INFORMATION SHOWN:
------------------------------------------------------------------------

(** C39: Disconnecting a user by name ends exactly the clients of this name.
    The signals that are sent are, in the order of the list of clients, one
    for the worker of each client of the name, or for the connect script that
    still runs for it if it has no worker, and no other.  A client of the name
    without a worker is removed; all other clients stay as they are, and none
    of them is reported as disconnected.  The reply says whether there was a
    client of the name.  The only way to exit is a security module that does
    not answer. *)
Theorem disconnect_user_exact x s R fd user : main_inv None R (mn s) →
  cwp (method_disconnect_user_name x s fd user)
    (λ s', (∃ R', main_inv None R' (mn s')) ∧
       signals (elog (mn s')) =
         reverse (signals_for (mn s) (λ c, bool_decide (username c = user)) (proc_list (mn s))) ++ signals (elog (mn s)) ∧
       (∀ p c, proc_at (mn s) p = Some c →
          if bool_decide (username c = user) then terminated (mn s') p c else proc_at (mn s') p = Some c) ∧
       (∀ p, EvDisconnected p ∈ elog (mn s') →
          EvDisconnected p ∈ elog (mn s) ∨ ∃ c, proc_at (mn s) p = Some c ∧ username c = user) ∧
       ∃ b, sent s' = sent s ++ [(fd, RepBool "disconnect" b)] ∧
         (b = true ↔ ∃ p c, proc_at (mn s) p = Some c ∧ username c = user))
    (λ code, code = 1 ∧ x_close (c_main x) = None).
Proof.
  intros Hinv. destruct (proc_list_all _ _ Hinv) as [Hnd Hl]. unfold method_disconnect_user_name. apply cwp_bind.
  eapply cwp_mono; [by apply (terminate_all_spec x _ false _ (mn s) R)| |done].
  intros [b m] (Hinv' & Hout & Hany & Hkeep & Hdis & Hterm). simpl in *. destruct (Hterm eq_refl) as [Hk Ht].
  assert (∀ p c, proc_at (mn s) p = Some c → p ∈ proc_list (mn s)) as Hin.
  { intros p c Hp. apply (mi_elem _ _ _ Hinv). by eexists. }
  split_and!; [done|done| | |].
  - intros p c Hp. case_bool_decide as E.
    + apply Ht; [by eapply Hin|done|]. by apply bool_decide_eq_true_2.
    + apply Hkeep; [by eapply Hin|done|]. by apply bool_decide_eq_false_2.
  - intros p [H|(c & Hc & E%bool_decide_eq_true_1)]%Hdis; eauto.
  - exists b. split; [done|]. rewrite Hany. split.
    + intros (p & c & _ & Hp & E%bool_decide_eq_true_1). by exists p, c.
    + intros (p & c & Hp & E). exists p, c. split_and!; [by eapply Hin|done|]. by apply bool_decide_eq_true_2.
Qed.

(** What a client is shown as, and that it can be shown. *)
Lemma user_info_ok x m R p c : main_inv None R m → proc_at m p = Some c →
  ∃ u, append_user_info x c = Ok u ∧ ui_id u = pid c ∧ ui_username u = username c.
Proof.
  intros Hinv Hc. destruct (pi_procs _ _ (mi_ps _ _ _ Hinv) p c Hc) as [_ [Hr _ _ _ _ _]].
  unfold append_user_info, peer_text. destruct (human_addr2_defined (x_ntop6 (c_main x)) (remote_addr c) (remote_addr_len c) IPBUF_SIZE)
    as [o ->]; [unfold SOCKADDR_STORAGE_SIZE in Hr; destruct (_ =? 28); lia|]. run. by eexists.
Qed.

(** The clients that are shown. *)
Lemma collect_users_ok x m R sel once l : main_inv None R m → (∀ p, p ∈ l → is_Some (proc_at m p)) → ∀ n,
  ∃ o, collect_users x m sel once n l = Ok o ∧
    (once = false → (∀ k, c_mem x k = true) →
     ∃ us, o = Some us ∧ map (λ u, (ui_id u, ui_username u)) us =
       map (λ c, (pid c, username c)) (List.filter sel (omap (proc_at m) l))).
Proof.
  intros Hinv. induction l as [|p l IH]; intros Hl n; [by eexists; split; [done|]; intros; eexists|].
  cbn [collect_users]. destruct (Hl p) as [c Hc]; [left|]. rewrite Hc. simpl omap. rewrite Hc. cbn [List.filter].
  destruct (sel c); cbn [negb]; [|apply IH; intros q Hq; apply Hl; by right].
  destruct (c_mem x n) eqn:En; cbn [negb]; [|eexists; split; [done|]; intros _ Hm; by rewrite Hm in En].
  destruct (user_info_ok x m R p c Hinv Hc) as (u & -> & Hid & Hname). run. destruct once; [by eexists|].
  destruct (IH (λ q Hq, Hl q (proj2 (elem_of_cons l q p) (or_intror Hq))) (S n)) as (o & -> & Ho). run. eexists. split; [done|].
  intros _ Hm. destruct (Ho eq_refl Hm) as (us & -> & Hus). simpl. eexists. split; [done|]. simpl. by rewrite Hid, Hname, Hus.
Qed.

(** The list of users has every client, in the order of the list of
    processes, each with its identifier and its name. *)
Theorem list_users_complete x s R fd : main_inv None R (mn s) → (∀ k, c_mem x k = true) →
  ∃ s' us, method_list_users x s fd = Ok s' ∧ sent s' = sent s ++ [(fd, RepUsers us)] ∧
    map (λ u, (ui_id u, ui_username u)) us =
      map (λ c, (pid c, username c)) (omap (proc_at (mn s)) (proc_list (mn s))).
Proof.
  intros Hinv Hm. destruct (proc_list_all _ _ Hinv) as [_ Hl]. unfold method_list_users.
  destruct (collect_users_ok x (mn s) R (λ _, true) false (proc_list (mn s)) Hinv Hl 0) as (o & -> & Ho). run.
  destruct (Ho eq_refl Hm) as (us & -> & Hus). eexists _, us. split; [done|]. split; [done|]. rewrite Hus.
  assert (∀ l : list proc_st, List.filter (λ _, true) l = l) as Hf by (intros l; induction l; simpl; congruence).
  by rewrite Hf.
Qed.

(** ** The control connections *)

(** The state of the main process, and the connection that gets updates is
    open. *)
Definition ctl_ok s : Prop :=
  (∃ R, main_inv None R (mn s)) ∧ (top_fd s = -1 ∨ top_fd s ∈ conns s).

Lemma unban_ok (db : store T ban_entry_st) a : ban_ok db → ban_ok (remove_ip_from_ban_list db a).2.
Proof.
  intros Hdb. unfold remove_ip_from_ban_list. destruct (_ || _); [|done].
  destruct (slookup _ _ _ _) as [[p e]|] eqn:E; [|done]. simpl. apply slookup_Some in E as [He _].
  by eapply sset_ok.
Qed.

Lemma run_method_ok x cfg s fd r : ctl_ok s → fd ∈ conns s →
  cwp (run_method x cfg s fd r)
    (λ s', (∃ R, main_inv None R (mn s')) ∧ conns s' = conns s ∧ (top_fd s' = top_fd s ∨ top_fd s' = fd))
    (λ code, code = 1 ∧ x_close (c_main x) = None).
Proof.
  intros [[R Hinv] Htop] Hfd. destruct (proc_list_all _ _ Hinv) as [Hnd Hl].
  assert (∀ sel once s0, mn s0 = mn s → conns s0 = conns s → top_fd s0 = top_fd s ∨ top_fd s0 = fd →
    cwp (o ← collect_users x (mn s0) sel once 0 (proc_list (mn s0)); Ok (reply_users fd o s0))
      (λ s', (∃ R, main_inv None R (mn s')) ∧ conns s' = conns s ∧ (top_fd s' = top_fd s ∨ top_fd s' = fd))
      (λ code, code = 1 ∧ x_close (c_main x) = None)) as Husers.
  { intros sel once s0 Hm Hc Ht. rewrite Hm. destruct (collect_users_ok x (mn s) R sel once _ Hinv Hl 0) as (o & -> & _).
    run. destruct o; simpl; rewrite Hm; eauto. }
  assert (∀ sel once, cwp ('(b, m) ← terminate_all x (mn s) sel once (proc_list (mn s));
      Ok (send fd (RepBool "disconnect" b) {| s with mn := m |}))
      (λ s', (∃ R, main_inv None R (mn s')) ∧ conns s' = conns s ∧ (top_fd s' = top_fd s ∨ top_fd s' = fd))
      (λ code, code = 1 ∧ x_close (c_main x) = None)) as Hterm.
  { intros sel once. apply cwp_bind. eapply cwp_mono; [by apply (terminate_all_spec x sel once _ (mn s) R)| |done].
    intros [b m] (Hinv' & _). simpl. eauto. }
  destruct r as [| | | | | | | |[n|]|[n|]|[a|]|[n|]|[n|]|]; cbn [run_method]; try (simpl; by eauto);
    try (apply Husers; by auto); try (apply Hterm).
  - unfold method_top. destruct (top_fd s =? -1); apply Husers; auto.
  - simpl. unfold method_list_banned. destruct (forallb _ _); simpl; eauto.
  - simpl. unfold method_unban_ip. pose proof (unban_ok (ban_db (mn s)) a (mi_ban _ _ _ Hinv)) as Hb.
    destruct (remove_ip_from_ban_list _ _) as [r db]. simpl. split; [|auto]. exists R. by apply main_inv_ban.
Qed.

(** Every command of the control socket leaves the main process in a
    good state and performs no undefined operation, and the connection that
    gets updates is always an open one; the only way to exit is a security
    module that does not answer. *)
Theorem ctl_commands_safe x cfg s fd r : ctl_ok s → fd ∈ conns s →
  cwp (ctl_cmd_watcher_cb x cfg s fd r) ctl_ok (λ code, code = 1 ∧ x_close (c_main x) = None).
Proof.
  intros Hs Hfd. unfold ctl_cmd_watcher_cb. apply cwp_bind.
  eapply cwp_mono; [by apply run_method_ok| |done]. intros s' (HR & Hc & Ht).
  destruct Hs as [_ Htop]. destruct (indefinite r); simpl; (split; [done|]); simpl.
  - rewrite Hc. destruct Ht as [-> | ->]; auto.
  - destruct (Z.eqb_spec (top_fd s') fd) as [|Hne]; [by left|]. destruct Ht as [Ht|Ht]; [|congruence].
    rewrite Ht in *. destruct Htop as [|Hin]; [by left|right]. apply list_elem_of_filter. by rewrite Hc.
Qed.
End ctl_spec.

Module CtlWitnesses.
Import SecModTheorems.Demo MainTheorems.MainWitnesses.

(** Three clients, two of the session of one user and one of another. *)
Definition ctl0 : ctl_st rtable := Ctl m6 (-1) [5] [].
Definition ext : ctl_ext := CtlExt (ans 3 other) (λ _, true) 0.

Lemma inv6 : ∃ R, main_inv None R (mn ctl0).
Proof. eapply main_reachable_inv, reach_m6. Qed.

Lemma disconnect_user_exact_witness :
  cwp (method_disconnect_user_name ext ctl0 5 "bob")
    (λ s', (∃ R', main_inv None R' (mn s')) ∧
       signals (elog (mn s')) =
         reverse (signals_for (mn ctl0) (λ c, bool_decide (username c = "bob"%string)) (proc_list (mn ctl0))) ++
         signals (elog (mn ctl0)) ∧
       (∀ p c, proc_at (mn ctl0) p = Some c →
          if bool_decide (username c = "bob"%string) then terminated (mn s') p c else proc_at (mn s') p = Some c) ∧
       (∀ p, EvDisconnected p ∈ elog (mn s') →
          EvDisconnected p ∈ elog (mn ctl0) ∨ ∃ c, proc_at (mn ctl0) p = Some c ∧ username c = "bob"%string) ∧
       ∃ b, sent s' = sent ctl0 ++ [(5, RepBool "disconnect" b)] ∧
         (b = true ↔ ∃ p c, proc_at (mn ctl0) p = Some c ∧ username c = "bob"%string))
    (λ code, code = 1 ∧ x_close (c_main ext) = None).
Proof. destruct inv6 as [R HR]. apply (disconnect_user_exact ext ctl0 R 5 "bob" HR). Defined.

(** Of the three clients only the worker of bob's is signalled. *)
Example disconnect_signals :
  signals_for (mn ctl0) (λ c, bool_decide (username c = "bob"%string)) (proc_list (mn ctl0)) = [3] ∧
  length (proc_list (mn ctl0)) = 3%nat.
Proof. split; vm_compute; reflexivity. Qed.

Lemma ctl_commands_safe_witness :
  cwp (ctl_cmd_watcher_cb ext conf ctl0 5 CtlTop) ctl_ok (λ code, code = 1 ∧ x_close (c_main ext) = None).
Proof.
  apply (ctl_commands_safe ext conf ctl0 5 CtlTop); [|left]. split; [exact inv6|left; reflexivity].
Defined.

Example disconnect_example :
  match method_disconnect_user_name ext ctl0 5 "bob" with
  | Ok s => Some (sent s, take 1 (elog (mn s)))
  | _ => None
  end = Some ([(5, RepBool "disconnect" true)], [EvKill 3]).
Proof. vm_compute. reflexivity. Qed.

Example list_example :
  match ctl_cmd_watcher_cb ext conf ctl0 5 CtlList with
  | Ok s => Some (map (λ o, match o.2 with RepUsers l => map (λ u, (ui_id u, ui_username u, ui_ip u)) l | _ => [] end) (sent s), conns s)
  | _ => None
  end = Some ([[(3, "bob"%string, "10.0.0.1"%string); (2, "alice"%string, "10.0.0.1"%string); (1, "alice"%string, "10.0.0.1"%string)]], []).
Proof. vm_compute. reflexivity. Qed.
End CtlWitnesses.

------------------------------------------------------------------------

EXERCISE DIRECTIONS: Your task is to retype the entries verbatim, starting with the line that holds "- exists b." and stopping after the line that holds "Lemma user_info_ok x".

SOLUTION:
  - exists b. split; [done|]. rewrite Hany. split.
    + intros (p & c & _ & Hp & E%bool_decide_eq_true_1). by exists p, c.
    + intros (p & c & Hp & E). exists p, c. split_and!; [by eapply Hin|done|]. by apply bool_decide_eq_true_2.
Qed.

(** What a client is shown as, and that it can be shown. *)
Lemma user_info_ok x m R p c : main_inv None R m → proc_at m p = Some c →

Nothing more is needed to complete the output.